Mergers and acquisitions (M&A) transactions with virtual data rooms remain one of the main ways of developing and maintaining the competitiveness of companies in developed and emerging markets.
The Main Task in Organization of VDR for M&A Deals
Despite the growing interest in the efficiency of mergers and acquisitions in emerging markets, due to the limited availability of data, the study of transactions within individual developing countries has received relatively little attention. As a rule, the structure of synergy and the factors influencing the creation of its individual components are not studied. Thus, the analysis of the factors creating synergy and the assessment of its structure in domestic transactions are of considerable interest.
To prepare data room m&a, the following tasks are set:
- First, consider different ways of assessing the individual components of operational and financial synergies based on an analysis of the financial statements of the companies involved in the transaction.
- Secondly, to analyze the structure of synergy for individual periods of development of the M&A market.
- Third, on the basis of regression analysis, determine the most significant factors for creating synergy for domestic M&A transactions.
Some authors define merger solely as a voluntary change in the organizational and legal form of an organization, and takeover as a similar process carried out without the consent of the absorbed entity or forcefully on virtual-dataroom.org. A merger is a combination of two or more organizations that decide to combine their property, assets, liabilities in common interests in order to increase efficiency, profitability, sometimes to reduce competition; unlike a takeover, a merger takes place with the consent of the parties. As a result of the merger, a new company is created, in which all the property of the companies is included.
Synergy in Preparing the Online Data Room for M&A Deals
Synergy in the case of M&A deals is usually understood as the added value created as a result of the merger of the two companies, which opened up new opportunities for the combined company that was not available to companies separately and increased its competitiveness. In the literature, there are two main types of synergy – operational and financial.
Operating synergies enable companies to improve cost efficiency or increase operating profit from existing assets. Two main types of operational synergies are quantified. First, there are economies of scale that come from the post-takeover enlargement and lower unit costs. Secondly, the strengthening of the market position, which occurs when the large players in the industry unite. The deal results in less competition and an increase in the market share of the combined company. The company is expected to respond to reduced competition by raising prices for key products or services in order to increase revenue.

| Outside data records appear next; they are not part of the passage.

(** * IL-2 mission debrief reconstruction: a shallow embedding

    This development embeds [il2_mission_debrief.py] (classes [GameObject],
    [MissionStats] and [MissionDebriefParser]) and proves properties of
    object classification, kill attribution, the flight-outcome state
    machine, the landing-damage pass and the assembled timeline.

    Conventions of the embedding:
    - Python [str] is [string]; the model covers ASCII text.
    - Python [int] is [Z].  The limit of 4300 digits that [int(str)] puts
      on its argument is not part of [_i]; the statements that depend on it
      bound the digits.
    - Python [float] is IEEE 754 binary64: the type [spec_float] of the
      Standard Library at precision 53 and maximal exponent 1024 (module
      [B64]), with its rounding to nearest, ties to even, its infinities
      and its NaN.  Damage fractions, their sums and shares, percentages
      and the altitude before [int(...)] are such floats.  [sum] adds from
      the left, as CPython does up to version 3.11.
    - [mission_time_to_hhmmss] divides the tick by [50.0] in binary64; below
      2^53 ticks the text it writes depends on the integer quotient only,
      which is how it is defined here, and the statements on the value read
      back from such a text carry that bound.
    - The mean of two altitudes in the landing-damage pass is the exact
      rational [Q].
    - A Python [dict] keyed by object id is a [gmap Z _]; a [dict] that is
      iterated ([destroyed], [damage_by_time], the YAML categories) is an
      association list in insertion order, which is the order Python
      iterates in.
    - A raised exception is the [Raise] constructor of [result]. *)

From Stdlib Require Import ZArith QArith String Ascii List Lia Bool.
From Stdlib Require Import DecimalString DecimalZ Sorted Permutation.
From Stdlib Require Import SpecFloat.
From stdpp Require Import gmap strings list.

Open Scope string_scope.
Open Scope Z_scope.

(** ** Exceptions *)

Inductive exn : Type :=
| ValueError
| OverflowError
| AttributeError
| KeyError.

Inductive result (A : Type) : Type :=
| Ok (a : A)
| Raise (e : exn).
Arguments Ok {A} a.
Arguments Raise {A} e.

Definition bind {A B : Type} (r : result A) (k : A -> result B) : result B :=
  match r with
  | Ok a => k a
  | Raise e => Raise e
  end.

Notation "'try!' x ':=' r 'in' k" := (bind r (fun x => k))
  (at level 10, x name, r at level 100, k at level 200).

(** ** Binary64 *)

Module B64.

Definition prec : Z := 53.
Definition emax : Z := 1024.

Definition t : Type := spec_float.

Definition zero : t := S754_zero false.
Definition infinity : t := S754_infinity false.
Definition nan : t := S754_nan.

(** [x + y], [x * y], [x / y], [x < y] and [x <= y] on floats *)
Definition add : t -> t -> t := SFadd prec emax.
Definition mul : t -> t -> t := SFmul prec emax.
Definition div : t -> t -> t := SFdiv prec emax.
Definition ltb : t -> t -> bool := SFltb.
Definition leb : t -> t -> bool := SFleb.

(** The float nearest to [n / d], ties to even: the quotient is developed
    to the bits the format holds, the remainder says on which side of the
    midpoint the exact value lies, and [binary_round_aux] rounds. *)
Definition of_ratio (n d : positive) : t :=
  let '(m, e, l) := SFdiv_core_binary prec emax (Zpos n) 0 (Zpos d) 0 in
  binary_round_aux prec emax false m e l.

(** The float nearest to a rational: what [float] makes of a decimal
    numeral and what a literal such as [0.8] denotes *)
Definition of_Q (q : Q) : t :=
  let r := Qred q in
  match Qnum r with
  | Z0 => zero
  | Zpos n => of_ratio n (Qden r)
  | Zneg n => SFopp (of_ratio n (Qden r))
  end.

(** The sign bit *)
Definition sign (x : t) : bool :=
  match x with
  | S754_zero s | S754_infinity s | S754_finite s _ _ => s
  | S754_nan => false
  end.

Financial synergies include tax advantages, new investment opportunities for leveraging free cash, and increased stability in the company’s cash flows. Three main types of financial synergies are quantified:
- tax savings that arise when the merger uses tax considerations to offset the accumulated losses of one of the companies and reduce the amount of future income taxes;
- new investment opportunities (investment opportunities) that arise from the implementation of profitable projects that companies could not implement one by one;
- increasing debt capacity. Debt capacity increases if the company’s future cash flows after the M&A become more stable and predictable. This type of financial synergy manifests itself in the reduction in the value of the company’s debt after the transaction.